Die Legende von Rungholt

Manchmal schau ich ja Terra X am Sonntag Abend auf dem ZDF. Das passiert nicht regelmäßig, aber wenn ich durch Zufall rausfinden sollte, dass ein interessantes Thema ansteht, bin ich am Kucken. So also auch am vergangenen Wochenende, weil es da um das „Atlantis der Nordsee“ ging. Klingt spannend, oder?

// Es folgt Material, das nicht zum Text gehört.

(* ===== verification/Text.v ===== *)
(** Text, as the standard library's [str] has it: a string is the list of its bytes, and
    what is searched for is ASCII, so that bytes are as good as characters. *)
From S2P Require Import Prelude.

(** ** Characters *)

Definition is_ascii_uppercase (b : byte) : bool := (0x41 <=? bz b) && (bz b <=? 0x5a).
Definition is_ascii_lowercase (b : byte) : bool := (0x61 <=? bz b) && (bz b <=? 0x7a).
Definition byte_to_ascii_lowercase (b : byte) : byte := if is_ascii_uppercase b then zb (bz b + 0x20) else b.
Definition to_ascii_lowercase (s : bytes) : bytes := byte_to_ascii_lowercase <$> s.
Definition eq_ignore_ascii_case (a b : bytes) : bool := bool_decide (to_ascii_lowercase a = to_ascii_lowercase b).
Definition is_ascii_digit (b : byte) : bool := (0x30 <=? bz b) && (bz b <=? 0x39).
Definition is_ascii_whitespace (b : byte) : bool := existsb (Z.eqb (bz b)) [0x20; 0x09; 0x0a; 0x0c; 0x0d].
Definition is_ascii_control (b : byte) : bool := (bz b <? 0x20) || (bz b =? 0x7f).

(** ** Searching and splitting *)

(** [split_once] and [rsplit_once] at a character. *)
Definition split_once (c : byte) (s : bytes) : option (bytes * bytes) :=
  i ← position (fun b => bool_decide (b = c)) s; Some (take i s, drop (S i) s).

Definition rsplit_once (c : byte) (s : bytes) : option (bytes * bytes) :=
  '(b, a) ← split_once c (reverse s); Some (reverse a, reverse b).

(** [split] at a character. *)
Fixpoint split_all (c : byte) (s : bytes) : list bytes :=
  match s with
  | [] => [[]]
  | b :: s =>
    let parts := split_all c s in
    if bool_decide (b = c) then [] :: parts
    else match parts with x :: l => (b :: x) :: l | [] => [[b]] end
  end.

Ich wusste bisher gar nicht, dass es das überhaupt gibt.

Die Legende besagt, dass es in der Nordsee auf den Halligen einen Ort namens Rungholt gab. Er soll bis zum Mittelalter existiert haben, unsagbar reich gewesen sein und in Handel mit weit entfernten Ländern betrieben haben. Doch die Einwohner werden immer zügelloser, sie trinken, stellen ihren Reichtum zur Schau und legen ein gotteslästerliches Verhalten an den Tag. Ihr Leben in Sünde bringt Gott dazu, sich zu rächen. In nur einer Nacht raste eine riesige Sturmflut über die Stadt, die darauf im Meer versank. Dort soll sie bis heute stehen…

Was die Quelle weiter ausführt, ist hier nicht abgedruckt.